--- Directions for this task ---
Output every entry exactly, from the first line to the last.

---

(** * Input selection and node-sync validation of the wallet core

    A shallow embedding of [src/shared/schema/index.js] (which holds two
    copies of the input-selection module: the one whose limit parameter is
    called [maxInputs], lines 300-598, and the one whose parameter is called
    [limit], lines 599-897) and of the expectations that
    [src/shared/__tests__/libs/iota/extendedApi.spec.js] pins on
    [isNodeSynced].

    JavaScript numbers are modelled as [Z] (integral balances, thresholds,
    limits and counters), arrays as [list], an [undefined] result as [None],
    thrown errors and promise rejections as values of [Error]. *)

From Equations Require Import Equations.
From Equations.Prop Require Import Logic.
From Stdlib Require Import ZArith Ascii String List Bool Lia Arith Permutation Sorted.
Import ListNotations.

Local Open Scope Z_scope.

(** ** Data model *)

(** The error messages the module throws, by the key of [Errors] that is used
    at the throw site, plus the two [TypeError]s the JavaScript runtime itself
    raises when a property of [undefined] is read. *)
Inductive Error : Type :=
| INSUFFICIENT_BALANCE
| INPUTS_THRESHOLD_CANNOT_BE_ZERO
| INVALID_MAX_INPUTS_PROVIDED
| INPUTS_LIMIT_CANNOT_BE_ZERO
| SOMETHING_WENT_WRONG_DURING_INPUT_SELECTION
| CANNOT_FIND_INPUTS_WITH_PROVIDED_LIMIT
| INCOMING_TRANSFERS
| ADDRESS_HAS_PENDING_TRANSFERS
| FUNDS_AT_SPENT_ADDRESSES
| NODE_NOT_SYNCED
(* [input.balance] with [input = head([])], line 375 / 676 *)
| TypeError_balance_of_undefined
(* [const { exactMatches, exceeded } = undefined], line 386 / 687 *)
| TypeError_destructure_undefined
(* a rejection coming from a collaborator (network layer) *)
| CollaboratorError (msg : string).

(** An entry of [addressData] ([AddressSchema], lines 81-99). *)
Record AddressEntry : Type := mkAddressEntry {
  entry_address : string;
  entry_index : Z;
  entry_balance : Z;
  entry_spent_local : bool;
  entry_spent_remote : bool
}.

---

--- Solution to the problem ---
(** * Input selection and node-sync validation of the wallet core

    A shallow embedding of [src/shared/schema/index.js] (which holds two
    copies of the input-selection module: the one whose limit parameter is
    called [maxInputs], lines 300-598, and the one whose parameter is called
    [limit], lines 599-897) and of the expectations that
    [src/shared/__tests__/libs/iota/extendedApi.spec.js] pins on
    [isNodeSynced].

    JavaScript numbers are modelled as [Z] (integral balances, thresholds,
    limits and counters), arrays as [list], an [undefined] result as [None],
    thrown errors and promise rejections as values of [Error]. *)

From Equations Require Import Equations.
From Equations.Prop Require Import Logic.
From Stdlib Require Import ZArith Ascii String List Bool Lia Arith Permutation Sorted.
Import ListNotations.

Local Open Scope Z_scope.

(** ** Data model *)

(** The error messages the module throws, by the key of [Errors] that is used
    at the throw site, plus the two [TypeError]s the JavaScript runtime itself
    raises when a property of [undefined] is read. *)
Inductive Error : Type :=
| INSUFFICIENT_BALANCE
| INPUTS_THRESHOLD_CANNOT_BE_ZERO
| INVALID_MAX_INPUTS_PROVIDED
| INPUTS_LIMIT_CANNOT_BE_ZERO
| SOMETHING_WENT_WRONG_DURING_INPUT_SELECTION
| CANNOT_FIND_INPUTS_WITH_PROVIDED_LIMIT
| INCOMING_TRANSFERS
| ADDRESS_HAS_PENDING_TRANSFERS
| FUNDS_AT_SPENT_ADDRESSES
| NODE_NOT_SYNCED
(* [input.balance] with [input = head([])], line 375 / 676 *)
| TypeError_balance_of_undefined
(* [const { exactMatches, exceeded } = undefined], line 386 / 687 *)
| TypeError_destructure_undefined
(* a rejection coming from a collaborator (network layer) *)
| CollaboratorError (msg : string).

(** An entry of [addressData] ([AddressSchema], lines 81-99). *)
Record AddressEntry : Type := mkAddressEntry {
  entry_address : string;
  entry_index : Z;
  entry_balance : Z;
  entry_spent_local : bool;
  entry_spent_remote : bool
}.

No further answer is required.